More input into the Brain of Bennett this week: I’ve been at ‘Sow’, a church-planting conference.

As well as enjoying the teaching and the chat, I’ve been struck throughout the event by the image used on all the backgrounds and billboards – a picture of an open Bible surrounded by shoots of growth in fertile soil (you can just see it at the top left of the photo).  I cant stop looking at it!

That image speaks to me of ‘planting’ the truths of the Bible in fertile earth – not worrying as much about buildings (or boats), traditions or structures, as living out the hope and love and truth of God’s word.  Planting living faith rather than an institution.

It’s making me think a lot about the importance of the Wordlive connection in Dock-World. (If you’re new, Wordlive is a multimedia way of engaging with daily bible readings through a website or podcasts; it crops up often on these blogs (though possibly not often enough!) and it forms the core of our chat at the Dock Walks each week.). As there isn’t (at present…) a forum in the life of The Dock for a weekly sermon, Wordlive is the way that the Dock community centres itself around the Bible. Its a daily discipline in which we can encourage each other, hold each other accountable, help each other through questions and struggles with the difficult bits. 

That’s definitely been my experience over the last few weeks. Two weeks ago, the readings for the week were from the Old Testament book of Song of Songs – a beautiful but very obscure and confusing part of the Bible!  And last week the readings were from the new Testament book of Romans – huge meaty wodges of theology, often hard to grasp. The Wordlive readings were great for my discipline – forcing me to read and engage with parts of the Bible I might’ve been tempted to skip. And the podcasts and website did a fantastic job of drawing out clarity, understanding and application from even the most obscure passages.

But the real key was the conversation at the Dock Walk each Sunday as we discussed our questions from the past week. New perspectives and insights, welded to the background and grounding in the passage that was supplied by Wordlive day-by-day; I could feel doors opening up in my mind as the passage came to life like never before. I’m finding it to be an absolute revolution in my own love for Scripture.
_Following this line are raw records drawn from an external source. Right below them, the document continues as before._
(* ===== verification/VmaBudget.v ===== *)
(** * Mappings and their limit (src/compress/compressor_thread.h)

    Linux bounds the number of mappings (VMAs) of a process, and each protection
    change in the middle of one splits it.  The compressor counts the mappings in
    /proc/self/maps, charges a budget before it splits one, and near the limit
    restores runs of pages rather than single ones. *)

From S2P Require Import Prelude Config PageState VmArena.

(** ** /proc/self/maps *)

Definition ch_newline : Z := 10.
Definition ch_space : Z := 32.
Definition ch_dash : Z := 45.

Definition hexval (ch : Z) : Z :=
  if (48 <=? ch) && (ch <=? 57) then ch - 48
  else if (97 <=? ch) && (ch <=? 102) then ch - 97 + 10
  else if (65 <=? ch) && (ch <=? 70) then ch - 65 + 10
  else -1.

(** The state of the scan: field, start, end; and the result once done. *)
Record VmaScan := mkScan { fld : Z; v_start : Z; v_end : Z; outcome : option (option (Z * Z)) }.

Definition scan_char (addr : Z) (st : VmaScan) (ch : Z) : VmaScan :=
  match outcome st with
  | Some _ => st
  | None =>
    if fld st =? 0 then
      if ch =? ch_dash then mkScan 1 (v_start st) (v_end st) None
      else if 0 <=? hexval ch then mkScan 0 (u64 (u64 (v_start st * 16) + hexval ch)) (v_end st) None
      else st
    else if fld st =? 1 then
      if ch =? ch_space then
        if (v_start st <=? addr) && (addr <? v_end st) then mkScan 1 (v_start st) (v_end st) (Some (Some (v_start st, v_end st)))
        else if addr <? v_start st then mkScan 1 (v_start st) (v_end st) (Some None)
        else mkScan 2 (v_start st) (v_end st) None
      else if 0 <=? hexval ch then mkScan 1 (v_start st) (u64 (u64 (v_end st * 16) + hexval ch)) None
      else st
    else if ch =? ch_newline then mkScan 0 0 0 None
    else st
  end.

(** The file as the pieces [read] returns. *)
(* src/compress/compressor_thread.h:3405-3443 CompressorThread::findVma *)
Definition findVma (file : option (list (list Z))) (addr : Z) : option (Z * Z) :=
  match file with
  | None => None
  | Some bufs => default None (outcome (foldl (fun st buf => foldl (scan_char addr) st buf) (mkScan 0 0 0 None) bufs))
  end.

(* src/compress/compressor_thread.h:3912-3928 CompressorThread::readVmaCount *)
Definition readVmaCount (file : option (list (list Z))) : Z :=
  match file with
  | None => 0
  | Some bufs => foldl (fun n buf => foldl (fun n ch => n + (if ch =? ch_newline then 1 else 0)) n buf) 0 bufs
  end.

(** ** Budget *)

(* src/compress/compressor_thread.h:408-429 CompressorThread *)
Record Vma := mkVma {
  vma_max : Z; vma_estimate : Z; vma_near_at : Z; vma_near_cap : bool; vma_count_cached : Z;
  vma_budget_on : bool; vma_budget : Z; vma_budget_skips : Z; cfg_vma_margin : Z
}.

(** The guard at the start of a tick; the result tells whether compression is
    put off.  [n] is the count just read. *)
(* src/compress/compressor_thread.h:4265-4285 CompressorThread::tick *)
Definition vma_guard (max_map_count n : Z) (s : Vma) : bool * Vma :=
  let have_cap := (0 <? max_map_count) && (0 <? n) in
  (max_map_count <=? n + cfg_vma_margin s,
   mkVma (if have_cap then max_map_count else 0) n (if have_cap then max_map_count - cfg_vma_margin s else 0)
     (have_cap && (max_map_count <=? n + cfg_vma_margin s)) n (vma_budget_on s) (vma_budget s) (vma_budget_skips s) (cfg_vma_margin s)).

(* src/compress/compressor_thread.h:4391-4398 CompressorThread::tick *)
Definition arm_budget (defer_phases deferred_mode : bool) (max_map_count fresh : Z) (s : Vma) : Vma :=
  let on := negb defer_phases && (0 <? max_map_count) && (0 <? vma_count_cached s) in
  let vma_now := if deferred_mode then fresh else vma_count_cached s in
  mkVma (vma_max s) (vma_estimate s) (vma_near_at s) (vma_near_cap s) (vma_count_cached s) on
    (if on then max_map_count - cfg_vma_margin s - vma_now else vma_budget s) (vma_budget_skips s) (cfg_vma_margin s).

(* src/compress/compressor_thread.h:546-551 CompressorThread::chargeVmaBudget *)
Definition chargeVmaBudget (n : Z) (s : Vma) : bool * Vma :=
  if negb (vma_budget_on s) then (true, s)
  else
    let old := vma_budget s in
    let granted := n <=? old in
    (granted, mkVma (vma_max s) (vma_estimate s) (vma_near_at s) (vma_near_cap s) (vma_count_cached s) true (old - n)
                (if granted then vma_budget_skips s else u64 (vma_budget_skips s + 1)) (cfg_vma_margin s)).

(* src/compress/compressor_thread.h:3393-3399 CompressorThread::noteFaultSplits *)
Definition noteFaultSplits (n : Z) (s : Vma) : Vma :=
  if n <=? 0 then s
  else if vma_near_at s <=? 0 then s
  else mkVma (vma_max s) (vma_estimate s + n) (vma_near_at s) (vma_near_cap s || (vma_near_at s <=? vma_estimate s + n)) (vma_count_cached s)
         (vma_budget_on s) (vma_budget s) (vma_budget_skips s) (cfg_vma_margin s).

Definition kMaxVmaRunPages : Z := 2 ^ 16.
Definition kNearCapVmaPages : Z := 64.
Definition kNearCapVmaPagesMid : Z := 512.
Definition kNearCapVmaPagesMax : Z := 4096.

(* src/compress/compressor_thread.h:3369-3375 CompressorThread::nearCapVmaLimit *)
Definition nearCapVmaLimit (s : Vma) : Z :=
  let headroom := vma_max s - vma_estimate s in
  if Z.quot (cfg_vma_margin s) 2 <? headroom then kNearCapVmaPages
  else if Z.quot (cfg_vma_margin s) 4 <? headroom then kNearCapVmaPagesMid
  else kNearCapVmaPagesMax.

(** ** Ranges to restore *)

Section Ranges.
Context (states : Z -> PageState).

Definition maybeSameVma (j : Z) : bool := match states j with COMPRESSED | ACTIVE_MONITORING => true | _ => false end.

(* src/compress/compressor_thread.h:3380-3389 CompressorThread::inaccessibleNeighbors *)
Definition inaccessibleNeighbors (committed page_idx : Z) : Z :=
  (if (0 <? page_idx) && maybeSameVma (page_idx - 1) then 1 else 0) + (if (page_idx + 1 <? committed) && maybeSameVma (page_idx + 1) then 1 else 0).

(** The two scans along pages in state [cls]. *)
Fixpoint scan_left (n : nat) (cls : PageState) (page_idx limit l : Z) : Z :=
  match n with
  | O => l
  | S n => if (0 <? l) && (page_idx - l <? limit) && bool_decide (states (l - 1) = cls) then scan_left n cls page_idx limit (l - 1) else l
  end.
Fixpoint scan_right (n : nat) (cls : PageState) (fin page_idx limit r : Z) : Z :=
  match n with
  | O => r
  | S n => if (r <? fin) && (r - page_idx - 1 <? limit) && bool_decide (states r = cls) then scan_right n cls fin page_idx limit (r + 1) else r
  end.

(** The range that is restored, if any. *)
(* src/compress/compressor_thread.h:3469-3498 CompressorThread::restoreNearCap *)
Definition near_cap_range (have_fd : bool) (contig committed npages limit page_idx : Z) : option (Z * Z) :=
  if negb have_fd then None
  else if contig <=? page_idx then None
  else
    let fin := Z.min (Z.min committed contig) npages in
    if fin <=? page_idx then None
    else
      let cls := states page_idx in
      if negb (maybeSameVma page_idx) then None
      else
        let l := scan_left (Z.to_nat limit) cls page_idx limit page_idx in
        let r := scan_right (Z.to_nat limit) cls fin page_idx limit (page_idx + 1) in
        let left_end := (l =? 0) || negb (bool_decide (states (l - 1) = cls)) in
        let right_end := (r =? fin) || negb (bool_decide (states r = cls)) in
        let range :=
          if left_end && right_end && (r - l - 1 <=? limit) then Some (l, r)
          else if left_end && (negb right_end || (page_idx - l <=? r - 1 - page_idx)) then Some (l, page_idx + 1)
          else if right_end then Some (page_idx, r)
          else None in
        match range with
        | Some (lo, hi) => if hi - lo <? 2 then None else Some (lo, hi)
        | None => None
        end.
End Ranges.

(* src/compress/compressor_thread.h:3446-3462 CompressorThread::restoreWholeVma *)
Definition whole_vma_range `{PageGeometry} (have_fd : bool) (maps : option (list (list Z))) (base contig npages page_idx : Z) : option (Z * Z) :=
  if negb have_fd then None
  else if contig <=? page_idx then None
  else
    match findVma maps (u64 (base + page_idx * kPageSize)) with
    | None => None
    | Some (vlo, vhi) =>
      let lo := if vlo <=? base then 0 else (vlo - base) / kPageSize in
      let hi := u64 (u64 (u64 (vhi - base) + kPageSize) - 1) / kPageSize in
      let hi := if contig <? hi then contig else hi in
      let hi := if npages <? hi then npages else hi in
      let lo := if kMaxVmaRunPages / 2 <? page_idx - lo then page_idx - kMaxVmaRunPages / 2 else lo in
      let hi := if kMaxVmaRunPages / 2 <? hi - page_idx then page_idx + kMaxVmaRunPages / 2 else hi in
      Some (lo, hi)
    end.

(** ** Reading the maps *)

(** A line: the digits of its bounds, and what follows. *)
Record Line := mkLine { d_start : list Z; d_end : list Z; l_rest : list Z }.
Definition hex_of (v : Z) (l : list Z) : Z := foldl (fun v c => v * 16 + hexval c) v l.
Definition lo_of (l : Line) : Z := hex_of 0 (d_start l).
Definition hi_of (l : Line) : Z := hex_of 0 (d_end l).
Definition text (l : Line) : list Z := d_start l ++ [ch_dash] ++ d_end l ++ [ch_space] ++ l_rest l ++ [ch_newline].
But of course with Wordlive the initiative lies with you. I can’t make you connect to it from day-to-day (any more than I could make you listen to a sermon when I was a ‘regular minister’, I guess!). As Dock-world grows, I would love to keep trying this experiment – trying to find more and more venues, opportunities and settings to connect around the Wordlive readings.   To be, in the great phrase of one of the speakers at the conference, people who “live our normal everyday lives with the Bible open”.